The following is an excerpt from the final chapter of my book...
xoq’it-ch’iswa:l (on her- they beat time; a Flower Dance is held for her) The revitalization of the Hupa Women’s Coming of Age Ceremony
As I have continued to participate in Flower Dance ceremonies it has become very clear to me that the resurgence of the Flower Dance is a tangible, physical, spiritual and communal act of decolonization. This aspect of the dance was reflected by Hupa medicine woman Melodie George-Moore as well. For her, the dance is about empowering women, because of how colonization targeted Native women.
[The Flower Dance is] a very powerful nod to what women bring to their tribe. Especially powerful seeing as colonization, and for some tribes up to 500 years of colonization, it’s amazing to see when they come to watch what they experience… decolonization, I would say, at a very basic level; at a very biological level. We are celebrating menstruation. I don’t care what you think of it, this is what we think of it (George-Moore)

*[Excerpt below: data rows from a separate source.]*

(* ===== verification/Favorites.v ===== *)
(** * Package internal/favorites

    Models [internal/favorites/service.go]: marking, unmarking and listing the
    nodes an account can see. *)

From S2P Require Import Prelude GoText GoTime Uuid Schema Fixture Access.
Local Open Scope string_scope.

Definition MaxFavorites : nat := Z.to_nat 10000.

Record Favorite := MkFavorite { Favorite_NodeID : string; Favorite_CreatedAt : Z }.

Section favorites.
Context {U : UuidLib} {TP : TimeParser} (clk : nat -> Z).

(** A live node the user owns or reaches through an active share. *)
Definition requireVisible (userID nodeID : string) (d : DB) : result unit :=
  match nodes d !! nodeID with
  | None => Err FavoritesErrNotFound
  | Some r =>
      if IsDeleted r then Err FavoritesErrNotFound
      else if String.eqb (node_owner_id r) userID then Ok tt
      else
        shared ← ShareGrant userID nodeID d;
        match shared with Some _ => Ok tt | None => Err FavoritesErrNotFound end
  end.

Definition favorite_count (userID : string) (d : DB) : nat :=
  count_rows (fun k _ => String.eqb k.1 userID) (favorites d).

Definition Add (userID nodeID : string) : M DB unit :=
  throw_if (negb (ValidUUID userID) || negb (ValidUUID nodeID))
    (NewValidation "user and node IDs must be valid UUIDs") ;;
  tx (
    query (requireVisible userID nodeID) ;;
    count ← query (fun d => Ok (favorite_count userID d));
    throw_if (MaxFavorites <=? count)%nat (NewValidation "too many favorites; remove some first") ;;
    exec (insert_favorites userID nodeID (Format (clk 0)))).

Definition Remove (userID nodeID : string) : M DB unit :=
  throw_if (negb (ValidUUID userID) || negb (ValidUUID nodeID))
    (NewValidation "user and node IDs must be valid UUIDs") ;;
  modify (upd_favorites (delete_rows (fun k _ => String.eqb k.1 userID && String.eqb k.2 nodeID))).

(** [favorites JOIN nodes .. WHERE n.deleted_at IS NULL ORDER BY f.created_at DESC]:
    node, creation text, owner. *)
Definition candidate_rows (userID : string) (d : DB) : list (string * string * string) :=
  order_by (fun a b => text_le b.1.2 a.1.2)
    (omap (fun kv => match nodes d !! kv.1.2 with
                     | Some r => if is_null (node_deleted_at r) then Some (kv.1.2, kv.2, node_owner_id r) else None
                     | None => None
                     end)
       (select_rows (fun k _ => String.eqb k.1 userID) (favorites d))).

Definition scanFavorite (row : string * string * string) : result (Favorite * string) :=
  created ← Parse row.1.2; Ok (MkFavorite row.1.1 created, row.2).

(** The second loop: shared nodes are kept while they are still shared. *)
Fixpoint keepVisible (userID : string) (d : DB) (candidates : list (Favorite * string)) : result (list Favorite) :=
  match candidates with
  | [] => Ok []
  | (f, ownerID) :: rest =>
      keep ← (if negb (String.eqb ownerID userID) then
                shared ← ShareGrant userID (Favorite_NodeID f) d; Ok (is_valid shared)
              else Ok true);
      out ← keepVisible userID d rest;
      Ok (if keep : bool then f :: out else out)
  end.

Definition List (userID : string) (d : DB) : result (list Favorite) :=
  if negb (ValidUUID userID) then Err (NewValidation "user ID must be a valid UUID")
  else
    candidates ← rmap scanFavorite (candidate_rows userID d);
    keepVisible userID d candidates.

(** ** Theorems *)

(** What [requireVisible] accepts. *)
Definition visible (userID nodeID : string) (d : DB) : Prop :=
  exists r, nodes d !! nodeID = Some r /\ IsDeleted r = false /\
    (node_owner_id r = userID \/ exists g, ShareGrant userID nodeID d = Ok (Some g)).

Lemma requireVisible_ok_inv userID nodeID d : requireVisible userID nodeID d = Ok tt -> visible userID nodeID d.
Proof.
  unfold requireVisible, visible. destruct (nodes d !! nodeID) as [r|]; [|done].
  destruct (IsDeleted r) eqn:Ed; [done|]. intros H. exists r. split; [done|]. split; [done|].
  destruct (String.eqb_spec (node_owner_id r) userID); [by left|right].
  inv_ok H. destruct a as [g|]; [eauto|done].
Qed.

Lemma elem_of_candidates userID d n t o :
  (n, t, o) ∈ candidate_rows userID d <->
  favorites d !! (userID, n) = Some t /\ exists r, nodes d !! n = Some r /\ IsDeleted r = false /\ node_owner_id r = o.
Proof.
  unfold candidate_rows. rewrite order_by_perm, list_elem_of_omap. split.
  - intros ([[u n'] t'] & Hin & H). apply elem_of_select_rows in Hin as [Hf E]. simpl in *.
    apply String.eqb_eq in E as ->. destruct (nodes d !! n') as [r|] eqn:Hr; [|done].
    unfold IsDeleted. destruct (node_deleted_at r) eqn:Ed; [done|]. simpl in H. injection H as <- <- <-.
    split; [done|]. exists r. by rewrite Ed.
  - intros (Hf & r & Hr & Hd & <-). exists ((userID, n), t). split.
    + apply elem_of_select_rows. split; [done|]. simpl. by rewrite String.eqb_refl.
    + simpl. rewrite Hr. unfold IsDeleted in Hd. by destruct (node_deleted_at r).
Qed.

Lemma keepVisible_spec userID d cs out :
  keepVisible userID d cs = Ok out ->
  forall f, f ∈ out <-> exists o, (f, o) ∈ cs /\
    (o = userID \/ exists g, ShareGrant userID (Favorite_NodeID f) d = Ok (Some g)).
Proof.
  revert out; induction cs as [|[f0 o0] cs IH]; intros out H f; simpl in H; inv_ok H; subst.
  - split; [by intros ?%elem_of_nil|]. intros (o & Ho & _). by apply elem_of_nil in Ho.
  - match goal with HR : keepVisible _ _ cs = Ok ?l |- _ => specialize (IH _ HR f); rename l into rest end.
    setoid_rewrite elem_of_cons.
    assert (Hkeep : a = true <-> (o0 = userID \/ exists g, ShareGrant userID (Favorite_NodeID f0) d = Ok (Some g))).
    { destruct (String.eqb_spec o0 userID) as [->|Hne]; simpl in H0; inv_ok H0; subst; [naive_solver|].
      match goal with HG : ShareGrant _ _ _ = Ok ?x |- _ => rewrite HG; destruct x as [g|]; simpl end; [split; eauto|].
      split; [done|]. intros [?|[g ?]]; done. }
    clear H0. split.
    + intros Hf. assert (Hf' : (a = true /\ f = f0) \/ f ∈ rest).
      { destruct a; [|by right]. apply elem_of_cons in Hf as [->|]; auto. }
      destruct Hf' as [[Ha ->]|(o & ? & ?)%IH]; [|eauto]. exists o0. split; [by left|]. by apply Hkeep.
    + intros (o & [[= -> ->]|Hin] & Hown).
      * rewrite (proj2 Hkeep Hown). by left.
      * assert (Hf : f ∈ rest) by (apply IH; eauto). destruct a; [by right|done].
Qed.

(** [List] returns exactly the user's stored favorites of nodes that it can
    still see: live nodes that it owns or that an active share reaches. *)
Theorem List_visible userID d out :
  List userID d = Ok out ->
  forall n, (exists f, f ∈ out /\ Favorite_NodeID f = n) <->
    is_Some (favorites d !! (userID, n)) /\ visible userID n d.
Proof.
  unfold List. destruct (ValidUUID userID); [|done]. simpl. intros H. inv_ok H. intros n.
  assert (Hscan : forall f o, (f, o) ∈ a <-> exists t, (Favorite_NodeID f, t, o) ∈ candidate_rows userID d /\
    Parse t = Ok (Favorite_CreatedAt f)).
  { revert H0. generalize (candidate_rows userID d) as rows. clear. intros rows. revert a.
    induction rows as [|[[n t] o'] rows IH]; intros a H f o; simpl in H; inv_ok H; subst.
    - split; [by intros ?%elem_of_nil|]. intros (t & Ht & _). by apply elem_of_nil in Ht.
    - match goal with HR : rmap _ rows = Ok _ |- _ => specialize (IH _ HR f o) end.
      unfold scanFavorite in H0. simpl in H0. inv_ok H0. subst. rewrite elem_of_cons, IH. setoid_rewrite elem_of_cons.
      destruct f as [fn fc]; simpl. split.
      + intros [[= -> -> ->]|(t' & ? & ?)]; eauto.
      + intros (t' & [[= -> -> ->]|Hin] & Hp); [left; congruence|right; eauto]. }
  pose proof (keepVisible_spec _ _ _ _ H) as Hkeep. split.
  - intros (f & Hf & <-). apply Hkeep in Hf as (o & Ho & Hown). apply Hscan in Ho as (t & Hrow & _).
    apply elem_of_candidates in Hrow as (Hfav & r & Hr & Hd & <-). split; [by exists t|]. exists r. auto.
  - intros [[t Hfav] (r & Hr & Hd & Hown)].
    assert (Hrow : (n, t, node_owner_id r) ∈ candidate_rows userID d) by (apply elem_of_candidates; eauto).
    assert (Hp : exists c, Parse t = Ok c).
    { clear -H0 Hrow. revert a H0. induction (candidate_rows userID d) as [|row rows IH]; intros a H; [by apply elem_of_nil in Hrow|].
      simpl in H. inv_ok H. apply elem_of_cons in Hrow as [<-|Hrow]; [|by eapply IH].
      unfold scanFavorite in H0. simpl in H0. inv_ok H0. eauto. }
    destruct Hp as [c Hc]. exists (MkFavorite n c). split; [|done]. apply Hkeep. exists (node_owner_id r).
    split; [|done]. apply Hscan. eauto.
Qed.

Lemma Add_inv userID nodeID d d' : Add userID nodeID d = (Ok tt, d') ->
  ValidUUID userID = true /\ ValidUUID nodeID = true /\ visible userID nodeID d /\ favorite_count userID d < MaxFavorites /\
  insert_favorites userID nodeID (Format (clk 0)) d = Ok d'.
Proof.
  unfold Add. intros H. inv_ok H.
  apply orb_false_iff in H0 as [?%negb_false_iff ?%negb_false_iff].
  match goal with HV : requireVisible _ _ _ = Ok ?x |- _ => destruct x; apply requireVisible_ok_inv in HV end.
  match goal with HC : Ok _ = Ok _ |- _ => injection HC as <- end.
  match goal with HL : (_ <=? _)%nat = false |- _ => apply Nat.leb_gt in HL end.
  done.
Qed.

(** [Add] succeeds only for a node the user can see and below the limit; it
    then stores the favorite, keeps the time of one that was already there,
    touches no other favorite, and the limit still holds. *)
Theorem Add_correct userID nodeID d d' :
  Add userID nodeID d = (Ok tt, d') ->
  visible userID nodeID d /\ favorite_count userID d' <= MaxFavorites /\
  favorites d' !! (userID, nodeID) =
    Some (default (Format (clk 0)) (favorites d !! (userID, nodeID))) /\
  forall k, k <> (userID, nodeID) -> favorites d' !! k = favorites d !! k.
Proof.
  intros (_ & _ & Hv & Hc & H)%Add_inv. split; [done|]. unfold insert_favorites in H.
  unfold has in H. destruct (favorites d !! (userID, nodeID)) as [t|] eqn:Ef; simpl in H.
  - injection H as <-. rewrite Ef. split; [lia|]. done.
  - destruct (negb _); [done|]. injection H as <-. simpl. split; [|split].
    + unfold favorite_count in *. simpl. rewrite count_rows_insert by done. simpl. rewrite String.eqb_refl. lia.
    + by rewrite lookup_insert_eq.
    + intros k Hk. by rewrite lookup_insert_ne.
Qed.

(** [Remove] never depends on the node: for any two valid identifiers it
    succeeds, exactly the favorite in question is gone, and so a retry is a
    no-op. *)
Theorem Remove_correct userID nodeID d :
  ValidUUID userID = true -> ValidUUID nodeID = true ->
  exists d', Remove userID nodeID d = (Ok tt, d') /\ Remove userID nodeID d' = (Ok tt, d') /\
    favorites d' = delete (userID, nodeID) (favorites d) /\ nodes d' = nodes d.
Proof.
  intros Hu Hn. unfold Remove. rewrite Hu, Hn. simpl.
  assert (E : forall m : gmap (string * string) string,
    delete_rows (fun k _ => String.eqb k.1 userID && String.eqb k.2 nodeID) m = delete (userID, nodeID) m).
  { intros m. apply map_eq. intros [u n]. apply option_eq. intros t. rewrite lookup_delete_rows, lookup_delete_Some. simpl.
    rewrite andb_false_iff, !String.eqb_neq. split.
    - intros [H [Hne|Hne]]; (split; [congruence|done]).
    - intros [Hne H]. split; [done|]. destruct (decide (u = userID)) as [->|]; [right|by left]. congruence. }
  eexists. split; [done|]. unfold mbind, M_bind, throw_if, modify. simpl. rewrite !E.
  split; [|done]. f_equal. unfold upd_favorites. simpl. f_equal. rewrite !E. apply delete_delete_eq.
Qed.

(** At the limit an existing favorite cannot be added again, although the
    comment on [Add] says that adding an existing one is a no-op. *)
Lemma Add_existing_at_limit userID nodeID d :
  ValidUUID userID = true -> ValidUUID nodeID = true ->
  is_Some (favorites d !! (userID, nodeID)) -> requireVisible userID nodeID d = Ok tt ->
  favorite_count userID d = MaxFavorites ->
  Add userID nodeID d = (Err (Validation "too many favorites; remove some first"), d).
Proof.
  intros Hu Hn _ Hv Hc.
  assert (E : (MaxFavorites <=? favorite_count userID d)%nat = true) by (rewrite Hc; apply Nat.leb_refl).
  unfold Add. rewrite throw_if_bind by (by rewrite Hu, Hn).
  unfold mbind, M_bind, throw_if, query, tx. by rewrite Hv, E.
Qed.
End favorites.

(** Bob marks the file [id3] that Alice shares with him. *)
Definition marked : DB := (Add (ticking noon) bob id3 family).2.

Lemma List_visible_witness : exists out, List bob marked = Ok out /\
  ((exists f, f ∈ out /\ Favorite_NodeID f = id3) <->
   is_Some (favorites marked !! (bob, id3)) /\ visible bob id3 marked) /\ out = [MkFavorite id3 noon].
Proof.
  destruct (List bob marked) as [out|e] eqn:E; [|vm_compute in E; discriminate E].
  exists out. split; [done|]. split; [exact (List_visible bob marked out E id3)|].
  vm_compute in E. injection E as <-. vm_compute. reflexivity.
Defined.

Lemma Add_correct_witness :
  visible bob id3 family /\ favorites marked !! (bob, id3) = Some "2024-01-01T12:00:00Z".
Proof.
  destruct (run_ok (Add (ticking noon) bob id3) family) as [[] H]; [vm_compute; reflexivity|].
  destruct (Add_correct (ticking noon) bob id3 family _ H) as (Hv & _ & Hf & _).
  split; [exact Hv|]. etransitivity; [exact Hf|]. vm_compute. reflexivity.
Defined.

Lemma Remove_correct_witness : exists d', Remove bob id3 marked = (Ok tt, d') /\ favorites d' !! (bob, id3) = None.
Proof.
  destruct (Remove_correct bob id3 marked) as (d' & H & _ & E & _); [vm_compute; reflexivity..|].
  exists d'. split; [exact H|]. rewrite E. apply lookup_delete_eq.
Defined.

The Flower Dance supports an Indigenous decolonizing praxis by enacting Indigenous methodologies that center on ceremony to counteract the impact of settler colonial ideologies of gender, history, and spirituality. The women who helped revitalize this dance believed it was the loss of the Flower Dance that contributed to the struggles facing the women of the tribe and that the performance of this ceremony would create a community of women who could provide support to each other and to the young girls.
TI think that it’s an important part to keeping the balance in our community, in our spirituality, basically in all the areas of our lives. ...There’s a lot there that sort of keeps that balance within our tribe, male and female (Carpenter, K).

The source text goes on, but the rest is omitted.